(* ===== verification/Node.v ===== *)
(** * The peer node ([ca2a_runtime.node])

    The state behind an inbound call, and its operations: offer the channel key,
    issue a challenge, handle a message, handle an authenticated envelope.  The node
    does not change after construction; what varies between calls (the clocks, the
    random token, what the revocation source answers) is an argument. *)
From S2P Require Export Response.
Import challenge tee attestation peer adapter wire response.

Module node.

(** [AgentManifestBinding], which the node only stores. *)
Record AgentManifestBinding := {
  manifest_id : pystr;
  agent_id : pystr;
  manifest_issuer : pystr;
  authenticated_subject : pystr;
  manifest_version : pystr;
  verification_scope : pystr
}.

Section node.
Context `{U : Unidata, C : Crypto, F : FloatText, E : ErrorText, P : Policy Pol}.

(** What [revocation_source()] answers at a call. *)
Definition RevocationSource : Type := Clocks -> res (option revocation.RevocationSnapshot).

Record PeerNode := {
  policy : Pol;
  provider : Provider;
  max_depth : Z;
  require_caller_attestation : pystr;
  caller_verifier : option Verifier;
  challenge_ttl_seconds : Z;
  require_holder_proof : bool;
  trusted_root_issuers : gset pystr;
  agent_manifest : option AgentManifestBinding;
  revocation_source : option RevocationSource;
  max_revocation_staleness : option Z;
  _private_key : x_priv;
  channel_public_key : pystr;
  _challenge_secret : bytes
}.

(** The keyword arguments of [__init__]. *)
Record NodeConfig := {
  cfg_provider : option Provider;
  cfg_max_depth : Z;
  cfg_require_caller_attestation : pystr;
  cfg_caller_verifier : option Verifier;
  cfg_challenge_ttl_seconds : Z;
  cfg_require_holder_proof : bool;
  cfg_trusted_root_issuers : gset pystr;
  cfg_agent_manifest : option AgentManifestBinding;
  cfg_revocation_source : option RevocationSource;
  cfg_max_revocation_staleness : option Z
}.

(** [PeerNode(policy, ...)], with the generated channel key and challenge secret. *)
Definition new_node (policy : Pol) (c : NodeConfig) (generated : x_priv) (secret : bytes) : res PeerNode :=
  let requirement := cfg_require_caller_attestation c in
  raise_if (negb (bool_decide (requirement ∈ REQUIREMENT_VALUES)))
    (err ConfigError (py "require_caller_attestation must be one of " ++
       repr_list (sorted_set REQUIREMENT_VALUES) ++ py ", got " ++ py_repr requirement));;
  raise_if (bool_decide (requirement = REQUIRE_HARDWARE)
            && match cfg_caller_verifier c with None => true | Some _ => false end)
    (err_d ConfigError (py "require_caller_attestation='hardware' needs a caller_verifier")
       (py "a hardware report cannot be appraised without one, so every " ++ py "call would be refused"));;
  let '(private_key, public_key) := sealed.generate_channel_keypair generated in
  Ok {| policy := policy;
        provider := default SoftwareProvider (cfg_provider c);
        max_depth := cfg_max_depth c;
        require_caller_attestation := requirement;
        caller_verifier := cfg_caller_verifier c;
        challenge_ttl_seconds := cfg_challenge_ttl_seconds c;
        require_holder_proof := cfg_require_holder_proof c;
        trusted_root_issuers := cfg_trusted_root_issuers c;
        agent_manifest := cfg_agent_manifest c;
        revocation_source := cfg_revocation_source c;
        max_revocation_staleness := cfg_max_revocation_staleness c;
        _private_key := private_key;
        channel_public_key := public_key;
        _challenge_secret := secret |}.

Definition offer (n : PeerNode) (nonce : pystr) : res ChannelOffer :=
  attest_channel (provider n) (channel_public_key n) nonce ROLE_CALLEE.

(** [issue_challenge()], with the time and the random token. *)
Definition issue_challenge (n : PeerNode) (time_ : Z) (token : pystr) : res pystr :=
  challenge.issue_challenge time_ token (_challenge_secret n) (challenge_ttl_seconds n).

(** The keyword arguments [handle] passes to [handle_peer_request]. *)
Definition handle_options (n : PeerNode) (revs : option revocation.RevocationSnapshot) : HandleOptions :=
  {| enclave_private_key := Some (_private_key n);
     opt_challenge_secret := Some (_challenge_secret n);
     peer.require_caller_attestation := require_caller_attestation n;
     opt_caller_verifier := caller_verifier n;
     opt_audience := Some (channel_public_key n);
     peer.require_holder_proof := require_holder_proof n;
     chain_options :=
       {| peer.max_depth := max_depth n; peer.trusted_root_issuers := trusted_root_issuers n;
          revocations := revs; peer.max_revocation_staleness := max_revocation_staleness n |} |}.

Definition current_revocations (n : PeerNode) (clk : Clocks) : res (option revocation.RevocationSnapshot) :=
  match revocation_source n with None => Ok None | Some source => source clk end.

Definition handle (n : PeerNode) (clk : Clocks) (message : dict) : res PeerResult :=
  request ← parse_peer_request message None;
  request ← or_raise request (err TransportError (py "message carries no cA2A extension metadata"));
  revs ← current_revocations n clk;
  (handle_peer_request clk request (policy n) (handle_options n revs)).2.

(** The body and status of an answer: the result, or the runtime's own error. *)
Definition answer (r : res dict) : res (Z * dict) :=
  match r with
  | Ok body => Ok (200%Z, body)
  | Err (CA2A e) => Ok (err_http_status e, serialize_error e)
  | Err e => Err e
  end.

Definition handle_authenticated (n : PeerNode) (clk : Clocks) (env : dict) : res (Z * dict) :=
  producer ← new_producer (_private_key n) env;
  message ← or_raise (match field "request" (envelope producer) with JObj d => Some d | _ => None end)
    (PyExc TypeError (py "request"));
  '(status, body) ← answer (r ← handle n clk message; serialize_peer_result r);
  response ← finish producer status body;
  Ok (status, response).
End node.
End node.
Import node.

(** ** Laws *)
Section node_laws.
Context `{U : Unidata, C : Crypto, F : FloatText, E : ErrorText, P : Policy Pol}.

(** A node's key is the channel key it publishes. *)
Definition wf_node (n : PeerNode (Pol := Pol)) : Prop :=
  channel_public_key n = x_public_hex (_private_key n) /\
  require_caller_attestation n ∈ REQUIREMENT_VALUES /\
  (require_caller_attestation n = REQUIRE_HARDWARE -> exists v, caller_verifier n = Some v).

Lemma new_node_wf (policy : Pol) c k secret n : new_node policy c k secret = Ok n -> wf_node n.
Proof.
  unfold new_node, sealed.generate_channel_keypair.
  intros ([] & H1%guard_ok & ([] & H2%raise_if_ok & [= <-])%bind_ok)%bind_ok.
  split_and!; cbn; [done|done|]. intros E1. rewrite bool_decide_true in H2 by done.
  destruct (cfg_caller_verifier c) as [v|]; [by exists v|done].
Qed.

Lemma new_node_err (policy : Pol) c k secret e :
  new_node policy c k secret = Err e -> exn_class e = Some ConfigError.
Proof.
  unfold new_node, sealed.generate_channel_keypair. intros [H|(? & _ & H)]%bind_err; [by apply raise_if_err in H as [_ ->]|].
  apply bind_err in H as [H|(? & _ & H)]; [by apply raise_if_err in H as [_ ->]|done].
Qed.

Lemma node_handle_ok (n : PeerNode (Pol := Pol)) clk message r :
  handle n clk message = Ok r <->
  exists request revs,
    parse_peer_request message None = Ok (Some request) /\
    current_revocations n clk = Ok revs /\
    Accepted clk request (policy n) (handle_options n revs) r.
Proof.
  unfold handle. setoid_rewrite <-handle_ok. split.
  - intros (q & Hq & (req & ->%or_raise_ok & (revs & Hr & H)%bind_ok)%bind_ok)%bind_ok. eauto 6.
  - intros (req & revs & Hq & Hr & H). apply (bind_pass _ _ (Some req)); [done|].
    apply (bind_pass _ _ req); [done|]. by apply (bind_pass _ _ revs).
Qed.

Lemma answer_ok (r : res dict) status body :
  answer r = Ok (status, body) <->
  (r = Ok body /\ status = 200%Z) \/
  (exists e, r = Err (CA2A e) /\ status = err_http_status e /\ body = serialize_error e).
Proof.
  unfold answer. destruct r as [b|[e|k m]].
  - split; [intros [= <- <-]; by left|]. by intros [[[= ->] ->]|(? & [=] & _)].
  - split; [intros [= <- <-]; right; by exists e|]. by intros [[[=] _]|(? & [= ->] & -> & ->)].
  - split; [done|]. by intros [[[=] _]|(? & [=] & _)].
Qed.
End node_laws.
# # # # # # #
YOUR ASSIGNMENT
For this exercise, repeat exactly the lines of the data above from the one with "revocations := revs;" down to the one with "(require_caller_attestation n = REQUIRE_HARDWARE", both end lines included.

SOLUTION
          revocations := revs; peer.max_revocation_staleness := max_revocation_staleness n |} |}.

Definition current_revocations (n : PeerNode) (clk : Clocks) : res (option revocation.RevocationSnapshot) :=
  match revocation_source n with None => Ok None | Some source => source clk end.

Definition handle (n : PeerNode) (clk : Clocks) (message : dict) : res PeerResult :=
  request ← parse_peer_request message None;
  request ← or_raise request (err TransportError (py "message carries no cA2A extension metadata"));
  revs ← current_revocations n clk;
  (handle_peer_request clk request (policy n) (handle_options n revs)).2.

(** The body and status of an answer: the result, or the runtime's own error. *)
Definition answer (r : res dict) : res (Z * dict) :=
  match r with
  | Ok body => Ok (200%Z, body)
  | Err (CA2A e) => Ok (err_http_status e, serialize_error e)
  | Err e => Err e
  end.

Definition handle_authenticated (n : PeerNode) (clk : Clocks) (env : dict) : res (Z * dict) :=
  producer ← new_producer (_private_key n) env;
  message ← or_raise (match field "request" (envelope producer) with JObj d => Some d | _ => None end)
    (PyExc TypeError (py "request"));
  '(status, body) ← answer (r ← handle n clk message; serialize_peer_result r);
  response ← finish producer status body;
  Ok (status, response).
End node.
End node.
Import node.

(** ** Laws *)
Section node_laws.
Context `{U : Unidata, C : Crypto, F : FloatText, E : ErrorText, P : Policy Pol}.

(** A node's key is the channel key it publishes. *)
Definition wf_node (n : PeerNode (Pol := Pol)) : Prop :=
  channel_public_key n = x_public_hex (_private_key n) /\
  require_caller_attestation n ∈ REQUIREMENT_VALUES /\
  (require_caller_attestation n = REQUIRE_HARDWARE -> exists v, caller_verifier n = Some v).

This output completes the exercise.